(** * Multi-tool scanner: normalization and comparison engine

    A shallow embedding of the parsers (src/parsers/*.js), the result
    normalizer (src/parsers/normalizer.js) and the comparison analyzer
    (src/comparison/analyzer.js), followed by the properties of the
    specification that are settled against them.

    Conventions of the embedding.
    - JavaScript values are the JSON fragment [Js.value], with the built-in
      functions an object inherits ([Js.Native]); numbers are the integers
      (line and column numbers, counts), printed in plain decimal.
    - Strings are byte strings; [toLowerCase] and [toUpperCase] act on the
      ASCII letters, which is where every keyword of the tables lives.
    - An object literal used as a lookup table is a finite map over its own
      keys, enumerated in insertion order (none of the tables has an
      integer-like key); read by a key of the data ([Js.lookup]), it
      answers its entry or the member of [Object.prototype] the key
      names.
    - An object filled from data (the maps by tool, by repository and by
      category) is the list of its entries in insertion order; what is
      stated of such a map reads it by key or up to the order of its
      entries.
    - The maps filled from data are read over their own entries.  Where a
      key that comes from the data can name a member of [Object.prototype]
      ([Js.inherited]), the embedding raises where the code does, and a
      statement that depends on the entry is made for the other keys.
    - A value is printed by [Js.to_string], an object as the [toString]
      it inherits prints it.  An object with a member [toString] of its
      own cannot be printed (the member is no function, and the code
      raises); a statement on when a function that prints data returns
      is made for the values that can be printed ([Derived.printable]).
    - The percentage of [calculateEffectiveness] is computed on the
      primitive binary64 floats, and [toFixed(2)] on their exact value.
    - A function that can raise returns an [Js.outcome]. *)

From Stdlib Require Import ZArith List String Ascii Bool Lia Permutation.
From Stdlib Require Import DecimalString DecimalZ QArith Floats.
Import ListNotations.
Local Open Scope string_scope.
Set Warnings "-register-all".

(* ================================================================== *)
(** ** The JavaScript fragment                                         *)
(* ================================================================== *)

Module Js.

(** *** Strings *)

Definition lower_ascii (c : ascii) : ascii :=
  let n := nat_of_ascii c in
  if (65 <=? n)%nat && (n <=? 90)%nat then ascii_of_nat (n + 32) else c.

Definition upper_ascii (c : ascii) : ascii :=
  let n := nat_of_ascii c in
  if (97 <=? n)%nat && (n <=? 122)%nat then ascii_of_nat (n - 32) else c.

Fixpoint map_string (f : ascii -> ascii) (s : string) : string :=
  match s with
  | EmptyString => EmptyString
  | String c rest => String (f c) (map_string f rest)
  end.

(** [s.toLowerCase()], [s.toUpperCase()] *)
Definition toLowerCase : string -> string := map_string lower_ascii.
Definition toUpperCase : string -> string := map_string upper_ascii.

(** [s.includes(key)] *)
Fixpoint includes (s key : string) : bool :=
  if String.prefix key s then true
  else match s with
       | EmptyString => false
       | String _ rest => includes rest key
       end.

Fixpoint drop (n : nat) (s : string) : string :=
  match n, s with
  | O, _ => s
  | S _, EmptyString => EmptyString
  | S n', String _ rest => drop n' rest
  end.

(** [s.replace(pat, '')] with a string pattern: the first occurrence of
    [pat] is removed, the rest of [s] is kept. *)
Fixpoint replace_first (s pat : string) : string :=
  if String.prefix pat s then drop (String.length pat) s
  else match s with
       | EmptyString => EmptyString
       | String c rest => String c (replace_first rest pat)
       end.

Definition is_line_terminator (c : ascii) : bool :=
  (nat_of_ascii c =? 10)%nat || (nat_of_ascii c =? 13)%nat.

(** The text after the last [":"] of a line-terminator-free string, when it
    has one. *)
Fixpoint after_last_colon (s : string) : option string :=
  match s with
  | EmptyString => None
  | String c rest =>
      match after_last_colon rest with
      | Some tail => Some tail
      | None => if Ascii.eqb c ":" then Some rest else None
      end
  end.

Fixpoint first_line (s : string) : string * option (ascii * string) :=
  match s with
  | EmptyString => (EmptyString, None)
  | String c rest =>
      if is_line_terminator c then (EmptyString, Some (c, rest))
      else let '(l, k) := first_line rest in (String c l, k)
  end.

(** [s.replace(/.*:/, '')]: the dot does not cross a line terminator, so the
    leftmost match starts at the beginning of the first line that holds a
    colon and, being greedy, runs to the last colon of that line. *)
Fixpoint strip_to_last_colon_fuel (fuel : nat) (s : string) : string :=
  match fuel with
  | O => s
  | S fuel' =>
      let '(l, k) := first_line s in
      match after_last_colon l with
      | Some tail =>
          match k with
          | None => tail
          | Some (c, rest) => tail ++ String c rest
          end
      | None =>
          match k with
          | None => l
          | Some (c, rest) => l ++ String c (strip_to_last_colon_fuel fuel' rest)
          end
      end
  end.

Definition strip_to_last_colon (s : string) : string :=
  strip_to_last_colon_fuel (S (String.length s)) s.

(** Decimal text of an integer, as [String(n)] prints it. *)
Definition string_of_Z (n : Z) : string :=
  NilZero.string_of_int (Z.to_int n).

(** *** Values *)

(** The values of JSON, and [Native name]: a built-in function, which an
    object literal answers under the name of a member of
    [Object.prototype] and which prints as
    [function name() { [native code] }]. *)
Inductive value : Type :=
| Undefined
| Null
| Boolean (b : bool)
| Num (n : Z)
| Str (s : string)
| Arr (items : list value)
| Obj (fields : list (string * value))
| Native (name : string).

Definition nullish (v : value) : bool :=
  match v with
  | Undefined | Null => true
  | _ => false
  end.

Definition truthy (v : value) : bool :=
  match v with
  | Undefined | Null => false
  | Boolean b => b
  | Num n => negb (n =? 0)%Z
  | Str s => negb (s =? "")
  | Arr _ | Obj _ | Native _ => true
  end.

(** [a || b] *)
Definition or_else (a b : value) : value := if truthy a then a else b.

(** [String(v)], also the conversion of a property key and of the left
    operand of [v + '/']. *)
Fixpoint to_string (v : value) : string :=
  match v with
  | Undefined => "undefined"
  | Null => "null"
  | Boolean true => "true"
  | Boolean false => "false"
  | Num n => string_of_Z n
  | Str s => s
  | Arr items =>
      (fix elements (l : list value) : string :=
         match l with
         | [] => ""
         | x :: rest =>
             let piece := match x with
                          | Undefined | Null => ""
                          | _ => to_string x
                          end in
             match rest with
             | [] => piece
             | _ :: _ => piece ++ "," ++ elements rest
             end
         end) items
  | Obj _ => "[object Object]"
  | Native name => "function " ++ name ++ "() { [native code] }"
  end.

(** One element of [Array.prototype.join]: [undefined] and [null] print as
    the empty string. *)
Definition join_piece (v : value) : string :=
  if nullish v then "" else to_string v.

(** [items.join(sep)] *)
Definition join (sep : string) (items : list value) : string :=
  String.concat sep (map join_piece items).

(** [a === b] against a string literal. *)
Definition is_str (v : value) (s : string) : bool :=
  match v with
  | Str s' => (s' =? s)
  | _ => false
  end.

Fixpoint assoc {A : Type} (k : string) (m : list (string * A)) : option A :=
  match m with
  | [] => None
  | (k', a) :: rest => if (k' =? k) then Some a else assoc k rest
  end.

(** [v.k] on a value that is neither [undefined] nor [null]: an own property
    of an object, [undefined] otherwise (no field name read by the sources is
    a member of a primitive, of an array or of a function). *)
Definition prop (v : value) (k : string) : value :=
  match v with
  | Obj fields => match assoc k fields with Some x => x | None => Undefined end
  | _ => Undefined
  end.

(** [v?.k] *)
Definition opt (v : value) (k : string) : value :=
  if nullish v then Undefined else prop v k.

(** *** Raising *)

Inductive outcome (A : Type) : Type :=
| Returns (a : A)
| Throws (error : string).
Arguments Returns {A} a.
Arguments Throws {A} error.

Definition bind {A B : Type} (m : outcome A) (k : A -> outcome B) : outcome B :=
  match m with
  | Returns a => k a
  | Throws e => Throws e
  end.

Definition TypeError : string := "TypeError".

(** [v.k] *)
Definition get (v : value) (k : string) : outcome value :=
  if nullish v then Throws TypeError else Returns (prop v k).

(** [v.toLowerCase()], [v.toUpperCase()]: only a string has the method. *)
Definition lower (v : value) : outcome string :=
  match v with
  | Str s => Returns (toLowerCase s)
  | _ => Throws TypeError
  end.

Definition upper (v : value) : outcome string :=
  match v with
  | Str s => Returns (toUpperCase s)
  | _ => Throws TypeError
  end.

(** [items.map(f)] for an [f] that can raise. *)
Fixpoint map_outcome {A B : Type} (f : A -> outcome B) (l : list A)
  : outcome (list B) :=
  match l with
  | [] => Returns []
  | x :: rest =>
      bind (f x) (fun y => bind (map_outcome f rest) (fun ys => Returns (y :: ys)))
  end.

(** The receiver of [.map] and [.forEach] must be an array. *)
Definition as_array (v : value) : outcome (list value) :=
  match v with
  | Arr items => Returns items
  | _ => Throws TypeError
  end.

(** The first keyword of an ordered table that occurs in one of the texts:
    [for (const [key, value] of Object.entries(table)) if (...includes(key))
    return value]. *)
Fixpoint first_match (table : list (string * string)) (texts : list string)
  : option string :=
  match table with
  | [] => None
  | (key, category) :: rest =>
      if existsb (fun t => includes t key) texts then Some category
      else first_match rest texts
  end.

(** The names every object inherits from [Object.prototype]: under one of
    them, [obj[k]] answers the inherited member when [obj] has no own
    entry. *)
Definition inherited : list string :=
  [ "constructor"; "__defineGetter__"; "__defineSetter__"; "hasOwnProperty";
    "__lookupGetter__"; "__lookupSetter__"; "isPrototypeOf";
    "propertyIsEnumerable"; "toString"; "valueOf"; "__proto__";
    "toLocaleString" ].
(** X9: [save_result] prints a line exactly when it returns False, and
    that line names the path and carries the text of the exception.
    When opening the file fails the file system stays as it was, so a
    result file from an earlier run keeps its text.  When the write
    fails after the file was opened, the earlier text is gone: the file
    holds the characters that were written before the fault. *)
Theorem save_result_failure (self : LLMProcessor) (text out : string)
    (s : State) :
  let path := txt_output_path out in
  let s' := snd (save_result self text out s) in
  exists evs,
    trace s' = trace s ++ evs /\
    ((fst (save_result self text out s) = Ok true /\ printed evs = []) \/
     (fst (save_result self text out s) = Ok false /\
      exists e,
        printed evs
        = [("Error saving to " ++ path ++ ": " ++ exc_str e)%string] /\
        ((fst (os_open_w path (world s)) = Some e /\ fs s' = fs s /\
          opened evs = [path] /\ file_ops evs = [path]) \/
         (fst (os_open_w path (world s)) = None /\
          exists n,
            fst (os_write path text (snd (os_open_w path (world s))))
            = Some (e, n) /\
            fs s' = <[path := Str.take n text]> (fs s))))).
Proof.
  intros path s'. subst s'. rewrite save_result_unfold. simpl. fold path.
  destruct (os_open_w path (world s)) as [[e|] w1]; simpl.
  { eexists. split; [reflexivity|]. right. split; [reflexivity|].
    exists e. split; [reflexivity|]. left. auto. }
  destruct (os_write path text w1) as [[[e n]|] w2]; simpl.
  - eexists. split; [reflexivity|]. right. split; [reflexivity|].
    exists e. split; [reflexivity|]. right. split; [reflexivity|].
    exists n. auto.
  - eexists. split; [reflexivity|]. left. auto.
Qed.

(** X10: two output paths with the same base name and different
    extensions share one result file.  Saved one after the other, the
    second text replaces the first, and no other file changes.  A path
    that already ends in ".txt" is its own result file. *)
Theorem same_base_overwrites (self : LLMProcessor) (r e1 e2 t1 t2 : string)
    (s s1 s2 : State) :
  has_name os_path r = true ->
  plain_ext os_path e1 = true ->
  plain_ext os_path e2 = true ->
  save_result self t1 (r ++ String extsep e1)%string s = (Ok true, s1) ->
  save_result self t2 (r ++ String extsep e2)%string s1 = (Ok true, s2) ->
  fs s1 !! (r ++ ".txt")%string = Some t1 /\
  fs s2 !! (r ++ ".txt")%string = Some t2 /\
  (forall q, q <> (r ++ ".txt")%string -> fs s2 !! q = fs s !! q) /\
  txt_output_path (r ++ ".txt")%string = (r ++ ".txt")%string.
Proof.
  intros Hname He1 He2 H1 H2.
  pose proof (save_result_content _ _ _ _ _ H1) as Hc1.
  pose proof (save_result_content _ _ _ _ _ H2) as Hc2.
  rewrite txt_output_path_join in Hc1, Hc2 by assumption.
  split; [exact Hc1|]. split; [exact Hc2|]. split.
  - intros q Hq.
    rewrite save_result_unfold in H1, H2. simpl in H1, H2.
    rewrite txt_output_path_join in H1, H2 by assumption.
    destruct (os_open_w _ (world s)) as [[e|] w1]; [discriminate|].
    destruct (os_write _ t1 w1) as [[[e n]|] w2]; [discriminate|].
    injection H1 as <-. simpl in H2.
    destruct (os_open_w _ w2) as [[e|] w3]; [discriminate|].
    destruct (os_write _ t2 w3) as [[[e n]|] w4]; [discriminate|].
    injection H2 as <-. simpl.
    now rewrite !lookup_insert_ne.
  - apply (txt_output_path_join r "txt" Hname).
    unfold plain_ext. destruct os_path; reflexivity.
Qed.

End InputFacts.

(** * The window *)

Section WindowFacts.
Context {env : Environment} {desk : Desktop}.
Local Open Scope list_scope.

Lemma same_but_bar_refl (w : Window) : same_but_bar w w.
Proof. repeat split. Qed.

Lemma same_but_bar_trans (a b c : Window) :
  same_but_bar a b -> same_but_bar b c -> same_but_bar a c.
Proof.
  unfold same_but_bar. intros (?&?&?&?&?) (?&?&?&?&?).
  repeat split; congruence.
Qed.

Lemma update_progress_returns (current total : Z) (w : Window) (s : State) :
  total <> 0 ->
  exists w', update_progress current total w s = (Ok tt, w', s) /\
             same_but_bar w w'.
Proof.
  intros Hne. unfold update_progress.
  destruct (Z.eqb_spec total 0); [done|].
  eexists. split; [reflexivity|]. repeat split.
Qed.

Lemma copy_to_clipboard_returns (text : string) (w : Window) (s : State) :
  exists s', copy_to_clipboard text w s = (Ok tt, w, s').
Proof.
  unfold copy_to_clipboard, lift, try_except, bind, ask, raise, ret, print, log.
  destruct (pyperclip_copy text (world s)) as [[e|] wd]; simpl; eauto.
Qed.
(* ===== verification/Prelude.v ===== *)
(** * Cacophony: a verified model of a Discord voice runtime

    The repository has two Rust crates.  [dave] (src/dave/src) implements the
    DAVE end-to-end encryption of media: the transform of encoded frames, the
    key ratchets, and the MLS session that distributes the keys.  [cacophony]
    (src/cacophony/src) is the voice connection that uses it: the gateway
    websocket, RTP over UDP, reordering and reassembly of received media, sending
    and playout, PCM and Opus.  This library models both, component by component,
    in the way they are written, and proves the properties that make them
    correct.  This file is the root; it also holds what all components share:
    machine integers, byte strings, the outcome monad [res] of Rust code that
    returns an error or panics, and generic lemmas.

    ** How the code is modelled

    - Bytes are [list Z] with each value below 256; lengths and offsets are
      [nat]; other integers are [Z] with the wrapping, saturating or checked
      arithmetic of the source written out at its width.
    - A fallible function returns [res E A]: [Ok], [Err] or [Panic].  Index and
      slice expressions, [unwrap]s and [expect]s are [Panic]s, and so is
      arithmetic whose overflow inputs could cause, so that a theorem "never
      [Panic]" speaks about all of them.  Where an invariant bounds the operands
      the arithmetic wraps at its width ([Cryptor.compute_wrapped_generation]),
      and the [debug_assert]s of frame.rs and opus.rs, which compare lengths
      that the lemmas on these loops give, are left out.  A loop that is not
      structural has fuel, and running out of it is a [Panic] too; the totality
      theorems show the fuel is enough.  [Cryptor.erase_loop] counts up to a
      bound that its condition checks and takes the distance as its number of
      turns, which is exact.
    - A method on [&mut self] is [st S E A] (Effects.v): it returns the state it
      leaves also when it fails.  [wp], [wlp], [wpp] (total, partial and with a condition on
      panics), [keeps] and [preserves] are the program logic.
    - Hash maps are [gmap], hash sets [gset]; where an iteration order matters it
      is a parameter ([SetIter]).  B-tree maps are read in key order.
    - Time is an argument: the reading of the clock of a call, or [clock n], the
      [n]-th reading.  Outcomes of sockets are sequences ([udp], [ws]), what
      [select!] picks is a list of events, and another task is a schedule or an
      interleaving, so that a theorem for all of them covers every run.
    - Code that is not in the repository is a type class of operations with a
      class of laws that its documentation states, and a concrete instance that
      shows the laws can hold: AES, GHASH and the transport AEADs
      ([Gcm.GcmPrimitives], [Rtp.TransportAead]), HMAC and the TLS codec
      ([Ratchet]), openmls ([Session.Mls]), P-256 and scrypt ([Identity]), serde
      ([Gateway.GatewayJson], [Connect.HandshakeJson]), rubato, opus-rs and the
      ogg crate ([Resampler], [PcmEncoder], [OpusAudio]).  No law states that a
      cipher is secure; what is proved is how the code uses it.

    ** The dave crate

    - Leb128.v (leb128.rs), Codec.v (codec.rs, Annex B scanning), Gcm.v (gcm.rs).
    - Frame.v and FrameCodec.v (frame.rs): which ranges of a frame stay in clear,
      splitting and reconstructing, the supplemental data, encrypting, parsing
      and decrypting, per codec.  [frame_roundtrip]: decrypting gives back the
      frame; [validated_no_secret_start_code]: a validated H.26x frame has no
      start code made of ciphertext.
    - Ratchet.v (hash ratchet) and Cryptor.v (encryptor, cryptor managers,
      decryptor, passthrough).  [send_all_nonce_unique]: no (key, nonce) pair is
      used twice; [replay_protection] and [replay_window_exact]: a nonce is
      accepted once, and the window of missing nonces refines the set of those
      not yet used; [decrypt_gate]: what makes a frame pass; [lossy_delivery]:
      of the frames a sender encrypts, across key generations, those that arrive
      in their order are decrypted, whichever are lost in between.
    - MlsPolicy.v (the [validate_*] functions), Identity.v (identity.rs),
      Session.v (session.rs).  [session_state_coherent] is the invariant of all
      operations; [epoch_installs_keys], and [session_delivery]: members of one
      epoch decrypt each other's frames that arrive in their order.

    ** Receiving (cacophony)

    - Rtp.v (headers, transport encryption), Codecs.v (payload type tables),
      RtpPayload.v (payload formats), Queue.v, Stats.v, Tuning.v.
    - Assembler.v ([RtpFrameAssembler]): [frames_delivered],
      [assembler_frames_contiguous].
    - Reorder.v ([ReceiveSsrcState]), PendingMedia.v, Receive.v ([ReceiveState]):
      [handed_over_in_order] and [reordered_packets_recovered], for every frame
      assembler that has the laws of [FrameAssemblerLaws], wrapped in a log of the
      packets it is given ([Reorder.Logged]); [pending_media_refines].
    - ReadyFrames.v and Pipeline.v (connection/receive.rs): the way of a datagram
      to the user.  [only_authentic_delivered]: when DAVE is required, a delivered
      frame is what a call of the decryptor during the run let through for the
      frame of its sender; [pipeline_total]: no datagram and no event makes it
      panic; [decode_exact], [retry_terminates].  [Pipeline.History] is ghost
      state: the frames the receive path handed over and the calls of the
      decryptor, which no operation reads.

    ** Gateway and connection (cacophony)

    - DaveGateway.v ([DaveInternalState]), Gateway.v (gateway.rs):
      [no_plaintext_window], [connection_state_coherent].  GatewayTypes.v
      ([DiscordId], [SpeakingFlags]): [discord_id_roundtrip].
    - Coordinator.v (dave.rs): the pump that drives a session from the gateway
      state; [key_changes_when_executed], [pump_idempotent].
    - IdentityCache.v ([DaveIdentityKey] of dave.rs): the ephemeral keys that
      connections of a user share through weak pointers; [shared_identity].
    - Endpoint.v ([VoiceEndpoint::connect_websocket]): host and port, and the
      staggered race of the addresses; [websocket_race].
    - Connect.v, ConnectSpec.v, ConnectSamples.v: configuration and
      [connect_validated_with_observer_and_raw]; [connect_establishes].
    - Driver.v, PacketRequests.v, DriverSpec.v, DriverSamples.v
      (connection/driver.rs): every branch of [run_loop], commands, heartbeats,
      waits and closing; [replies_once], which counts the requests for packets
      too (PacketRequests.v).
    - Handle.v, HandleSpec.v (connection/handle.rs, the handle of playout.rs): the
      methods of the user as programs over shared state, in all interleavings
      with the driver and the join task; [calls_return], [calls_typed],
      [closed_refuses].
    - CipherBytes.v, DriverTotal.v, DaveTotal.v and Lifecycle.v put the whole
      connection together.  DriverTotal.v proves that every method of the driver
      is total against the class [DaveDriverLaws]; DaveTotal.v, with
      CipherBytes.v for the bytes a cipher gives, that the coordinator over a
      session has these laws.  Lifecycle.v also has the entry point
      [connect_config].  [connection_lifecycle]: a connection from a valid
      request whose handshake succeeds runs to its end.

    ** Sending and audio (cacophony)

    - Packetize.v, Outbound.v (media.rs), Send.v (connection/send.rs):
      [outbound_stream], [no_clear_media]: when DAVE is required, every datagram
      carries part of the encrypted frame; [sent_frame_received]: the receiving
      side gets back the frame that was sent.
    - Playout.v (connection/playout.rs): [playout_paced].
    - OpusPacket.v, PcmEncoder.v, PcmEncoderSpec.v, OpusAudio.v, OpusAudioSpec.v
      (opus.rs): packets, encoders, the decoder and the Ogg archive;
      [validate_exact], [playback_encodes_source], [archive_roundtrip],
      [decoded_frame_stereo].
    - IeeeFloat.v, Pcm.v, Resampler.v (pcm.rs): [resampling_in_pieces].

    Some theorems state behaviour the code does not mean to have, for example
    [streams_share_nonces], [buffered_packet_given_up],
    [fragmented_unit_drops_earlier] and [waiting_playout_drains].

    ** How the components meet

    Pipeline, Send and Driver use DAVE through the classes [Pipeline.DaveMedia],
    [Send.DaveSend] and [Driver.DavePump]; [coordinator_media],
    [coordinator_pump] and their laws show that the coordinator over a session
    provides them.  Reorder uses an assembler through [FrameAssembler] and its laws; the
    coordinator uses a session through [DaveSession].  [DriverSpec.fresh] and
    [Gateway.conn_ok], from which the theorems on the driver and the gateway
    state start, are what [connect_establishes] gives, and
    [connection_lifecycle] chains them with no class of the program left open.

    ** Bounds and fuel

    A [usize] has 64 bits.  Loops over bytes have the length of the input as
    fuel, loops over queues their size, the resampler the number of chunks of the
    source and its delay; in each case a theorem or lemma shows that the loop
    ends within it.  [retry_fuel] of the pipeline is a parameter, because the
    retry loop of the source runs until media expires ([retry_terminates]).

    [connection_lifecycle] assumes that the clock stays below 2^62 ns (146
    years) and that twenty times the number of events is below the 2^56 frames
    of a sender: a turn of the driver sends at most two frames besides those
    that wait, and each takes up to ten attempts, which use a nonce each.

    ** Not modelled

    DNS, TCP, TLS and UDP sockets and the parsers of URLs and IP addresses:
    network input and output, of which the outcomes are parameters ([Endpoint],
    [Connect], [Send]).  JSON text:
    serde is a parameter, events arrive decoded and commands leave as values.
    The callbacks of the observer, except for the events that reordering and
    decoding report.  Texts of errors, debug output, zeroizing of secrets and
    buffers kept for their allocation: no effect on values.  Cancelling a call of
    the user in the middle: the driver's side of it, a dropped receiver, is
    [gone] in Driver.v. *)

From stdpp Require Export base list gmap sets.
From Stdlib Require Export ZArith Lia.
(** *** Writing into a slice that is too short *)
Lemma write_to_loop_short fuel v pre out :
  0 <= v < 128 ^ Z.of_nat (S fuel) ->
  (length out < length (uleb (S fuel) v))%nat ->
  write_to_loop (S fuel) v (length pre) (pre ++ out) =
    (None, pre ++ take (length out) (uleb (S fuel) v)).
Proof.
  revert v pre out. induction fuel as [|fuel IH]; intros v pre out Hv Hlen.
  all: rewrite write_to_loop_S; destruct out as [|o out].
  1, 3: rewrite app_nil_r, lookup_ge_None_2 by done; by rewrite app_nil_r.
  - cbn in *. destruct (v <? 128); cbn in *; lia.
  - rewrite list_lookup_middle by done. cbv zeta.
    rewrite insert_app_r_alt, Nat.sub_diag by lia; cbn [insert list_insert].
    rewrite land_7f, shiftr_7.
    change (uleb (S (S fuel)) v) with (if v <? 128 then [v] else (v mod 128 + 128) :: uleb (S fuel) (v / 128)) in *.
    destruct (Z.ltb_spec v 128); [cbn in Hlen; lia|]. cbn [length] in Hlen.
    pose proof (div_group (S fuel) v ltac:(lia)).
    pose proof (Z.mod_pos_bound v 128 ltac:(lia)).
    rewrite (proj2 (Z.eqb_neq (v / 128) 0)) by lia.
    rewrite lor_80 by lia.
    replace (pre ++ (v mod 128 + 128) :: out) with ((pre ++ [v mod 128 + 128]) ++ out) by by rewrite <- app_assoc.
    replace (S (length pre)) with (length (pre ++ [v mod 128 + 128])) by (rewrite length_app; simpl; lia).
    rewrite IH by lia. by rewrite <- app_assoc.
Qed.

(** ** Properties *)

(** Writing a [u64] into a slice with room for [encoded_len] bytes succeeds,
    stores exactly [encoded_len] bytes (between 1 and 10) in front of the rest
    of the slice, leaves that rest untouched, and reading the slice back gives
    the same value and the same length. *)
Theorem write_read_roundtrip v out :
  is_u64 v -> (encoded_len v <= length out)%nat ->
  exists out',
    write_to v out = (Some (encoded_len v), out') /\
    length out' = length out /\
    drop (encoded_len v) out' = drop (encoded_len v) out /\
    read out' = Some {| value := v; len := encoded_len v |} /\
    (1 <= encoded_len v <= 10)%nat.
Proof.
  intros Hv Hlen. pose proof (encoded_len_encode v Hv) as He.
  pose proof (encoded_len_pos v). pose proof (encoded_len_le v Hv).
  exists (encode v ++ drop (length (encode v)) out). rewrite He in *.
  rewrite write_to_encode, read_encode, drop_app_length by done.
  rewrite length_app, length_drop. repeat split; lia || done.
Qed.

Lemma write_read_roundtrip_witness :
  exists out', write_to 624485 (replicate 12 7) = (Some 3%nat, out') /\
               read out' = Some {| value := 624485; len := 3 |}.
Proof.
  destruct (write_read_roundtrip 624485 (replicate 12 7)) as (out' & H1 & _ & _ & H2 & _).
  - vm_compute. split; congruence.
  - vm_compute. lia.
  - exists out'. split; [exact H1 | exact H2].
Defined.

=-=-=-=-=

**TASK DIRECTIONS:** For the data above, state only how many lines include the word "opened".

**SOLUTION TO THE PROBLEM:** 2